Mam wrażenie, że większość rodzin rozpada się przez nieporozumienia finansowe. Naszą czwórkę natomiast poróżniła… Nie, nie kasa. Miłość.
– Nie wpuszczę go więcej do swojego domu. Nie ma mowy! – oznajmiła Ada.
– Wpuścisz, przecież to twój brat – stwierdziłam z rezygnacją, ale siostra popatrzyła na mnie niemal z pogardą w oczach.
– Nie! – odwróciła się do mnie plecami i zatrzasnęła drzwi do sypialni. „Nic tu po mnie” – pomyślałam i wyszłam z naszego rodzinnego domu.
Jest nas czworo
Adrianna ma 58 lat i uważa, że jako najstarsza ma prawo nas pouczać, karcić za złe zachowanie i wymagać posłuszeństwa. Adam przyszedł na świat jako drugie dziecko naszych rodziców. Potem pojawiłam się ja, a na koniec niespodziankę sprawił im Artur… Mama była pewna, że jest chora.
Ciąża była ostatnią przyczyną złego samopoczucia, o której wtedy mogła pomyśleć. W sumie najmłodsza latorośl okazała się najlepszym podarunkiem od losu.
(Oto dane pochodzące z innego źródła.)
(** [out] stands for the values [vs], whatever follows, in bounded space. *)
Record denotes (w : Z) (out vs : list Z) : Prop := Denotes {
  dn_hybrid rest : hybrid w (out ++ rest) = vs ++ hybrid w rest;
  dn_bytes : bytes_ok out;
  dn_len : zlen out <= 15 * zlen vs
}.

Lemma denotes_nil w : denotes w [] [].
Proof. by constructor. Qed.

(** A block: one run. *)
Record block (w : Z) (blk vs : list Z) : Prop := Block {
  bk_run rest : first_run w (blk ++ rest) = Some (vs, rest);
  bk_bytes : bytes_ok blk;
  bk_len : zlen blk <= 15 * zlen vs
}.

Lemma denotes_app w out vs blk vs' : 0 <= w -> denotes w out vs -> block w blk vs' ->
  denotes w (out ++ blk) (vs ++ vs').
Proof.
  intros Hw [Hd Hb Hl] [Hr Hb' Hl']. constructor.
  - intros rest. rewrite <- app_assoc, Hd, hybrid_eq, Hr by done. by rewrite app_assoc.
  - by apply Forall_app.
  - rewrite !zlen_app. lia.
Qed.

Lemma uleb64_short v : 0 <= v < 2 ^ 64 ->
  bytes_ok (uleb128_encode 64 v) /\ zlen (uleb128_encode 64 v) <= 10.
Proof. intros Hv. destruct (uleb128_encode_spec 64 v ltac:(lia) Hv) as (? & _ & _ & ?). done. Qed.

Lemma literal_block w vs groups : 0 <= w <= 32 -> fits_width w vs -> zlen vs = groups * 8 ->
  1 <= groups -> zlen vs <= 2 ^ 40 ->
  block w (uleb128_encode 64 (2 * groups + 1) ++ packed_bytes w vs) vs.
Proof.
  intros Hw Hvs Hz Hg Hn. destruct (uleb64_short (2 * groups + 1) ltac:(lia)) as [Hb Hl].
  destruct (packed_bytes_spec w vs ltac:(lia)) as (Hpb & Hpl & _). constructor.
  - intros rest. rewrite <- app_assoc. by apply first_run_literal.
  - by apply Forall_app.
  - rewrite zlen_app, Hpl, Hz. assert ((w * (groups * 8) + 7) / 8 <= 4 * (groups * 8) + 1).
    { apply Z.div_le_upper_bound; nia. } lia.
Qed.

Lemma rle_block w v run : 0 <= w <= 32 -> 0 <= v < 2 ^ w -> 1 <= run <= 2 ^ 40 ->
  block w (uleb128_encode 64 (2 * run) ++ le_bytes (Z.to_nat ((w + 7) / 8)) v)
    (replicate (Z.to_nat run) v).
Proof.
  intros Hw Hv Hr. destruct (uleb64_short (2 * run) ltac:(lia)) as [Hb Hl]. constructor.
  - intros rest. rewrite <- app_assoc. by apply first_run_rle.
  - apply Forall_app. split; [done|apply le_bytes_ok].
  - rewrite zlen_app, zlen_replicate. unfold zlen at 2. rewrite length_le_bytes.
    assert ((w + 7) / 8 <= 4) by (apply Z.lt_succ_r, Z.div_lt_upper_bound; lia). lia.
Qed.

Section Encode.
Context (w : Z) (vs : list Z) (Hw : 0 <= w <= 32) (Hvs : fits_width w vs) (Hn : zlen vs <= 2 ^ 40).

Lemma subspan_spec a c : 0 <= a -> 0 <= c -> a + c <= zlen vs ->
  zlen (subspan vs a c) = c /\ fits_width w (subspan vs a c) /\
  ztake a vs ++ subspan vs a c = ztake (a + c) vs.
Proof using Hvs.
  intros Ha Hc Hac. unfold subspan. split_and!.
  - rewrite zlen_ztake, zlen_zdrop by lia. lia.
  - by apply Forall_take, Forall_drop.
  - rewrite <- (ztake_split a (a + c) vs) by lia. do 2 f_equal. lia.
Qed.

(** Pending literals are exactly the values up to [i]. *)
Record enc_inv (out0 : list Z) (s : enc_state) : Prop := EncInv {
  ei_end : en_end s = en_i s;
  ei_i : 0 <= en_begin s <= en_i s /\ en_i s <= zlen vs;
  ei_out : exists body, en_out s = out0 ++ body /\ denotes w body (ztake (en_begin s) vs)
}.

Lemma header_eq groups : 0 <= groups < 2 ^ 62 -> Z.lor (u64 (Z.shiftl groups 1)) 1 = 2 * groups + 1.
Proof using.
  intros Hg. rewrite wrap_small by (rewrite Z.shiftl_mul_pow2 by lia; lia).
  rewrite Z.lor_comm, lor_shiftl_add by lia. lia.
Qed.

(** Flushing whole groups. *)
Lemma flush_false out0 s : enc_inv out0 s -> (en_end s - en_begin s) mod 8 = 0 ->
  exists s', flush_literal vs w false s = Some s' /\ enc_inv out0 s' /\ en_i s' = en_i s /\
    en_begin s' = en_i s.
Proof using Hw Hvs Hn.
  intros [He Hi (body & Hout & Hd)] Hm. unfold flush_literal. rewrite He in *.
  set (count := en_i s - en_begin s) in *.
  destruct (Z.eqb_spec count 0) as [H0|H0].
  { exists s. split_and!; [done|by constructor; try done; exists body|done|lia]. }
  rewrite Hm. cbn [Z.eqb orb].
  destruct (subspan_spec (en_begin s) count) as (Hz & Hf & Hcat); [lia..|].
  set (groups := (count + 7) / 8).
  assert (Hg : count = groups * 8) by (unfold groups; Z.div_mod_to_equations; lia).
  rewrite pack_bits_spec by (rewrite ?Hz; nia). eexists. split; [done|].
  split_and!; try done. constructor; cbn; try done; try lia.
  exists (body ++ (uleb128_encode 64 (2 * groups + 1) ++ packed_bytes w (subspan vs (en_begin s) count))).
  split; [unfold put_uleb; rewrite header_eq, Hout by lia; by rewrite !app_assoc|].
  replace (en_i s) with (en_begin s + count) by lia. rewrite <- Hcat.
  apply denotes_app; [lia|done|]. apply literal_block; done || lia.
Qed.

Lemma run_end_spec n x j : 0 <= j <= zlen vs ->
  let j' := run_end n vs x j in
  j <= j' <= zlen vs /\ forall k, j <= k < j' -> zget vs k = Some x.
Proof using.
  revert j. induction n as [|n IH]; intros j Hj; cbn [run_end].
  { split; [lia|]. intros. lia. }
  destruct (zget vs j) as [y|] eqn:Hy; [|split; [lia|intros; lia]].
  destruct (Z.eqb_spec y x) as [-> |]; [|split; [lia|intros; lia]].
  pose proof (zget_Some_range _ _ _ Hy).
  destruct (IH (j + 1)) as [Hr Hall]; [lia|]. split; [lia|]. intros k Hk.
  destruct (Z.eq_dec k j) as [-> |]; [done|apply Hall; lia].
Qed.

Lemma ztake_run a b x : 0 <= a <= b -> b <= zlen vs -> (forall k, a <= k < b -> zget vs k = Some x) ->
  ztake b vs = ztake a vs ++ replicate (Z.to_nat (b - a)) x.
Proof using.
  intros Ha Hb Hall. rewrite <- (ztake_split a b vs) by lia. f_equal. apply list_eq. intros i.
  destruct (decide (i < Z.to_nat (b - a))%nat) as [Hi|Hi].
  - rewrite lookup_replicate_2 by done. unfold ztake, zdrop. rewrite lookup_take_lt, lookup_drop by lia.
    specialize (Hall (a + Z.of_nat i) ltac:(lia)). unfold zget in Hall.
    destruct (Z.ltb_spec (a + Z.of_nat i) 0); [done|].
    by replace (Z.to_nat a + i)%nat with (Z.to_nat (a + Z.of_nat i)) by lia.
  - rewrite !lookup_ge_None_2; [done| |]; unfold ztake, zdrop; rewrite ?length_replicate,
      ?length_take, ?length_drop; lia.
Qed.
Nasz brat nigdy nie sprawiał kłopotów wychowawczych, doskonale się uczył, zawsze spełniał pokładane w nim nadzieje. Dziś, w wieku 46 lat jest profesorem uznanej amerykańskiej uczelni, ma piękny dom na zachodnim wybrzeżu w Stanach, drugi w Polsce. Zdobył zaszczyty i duże pieniądze…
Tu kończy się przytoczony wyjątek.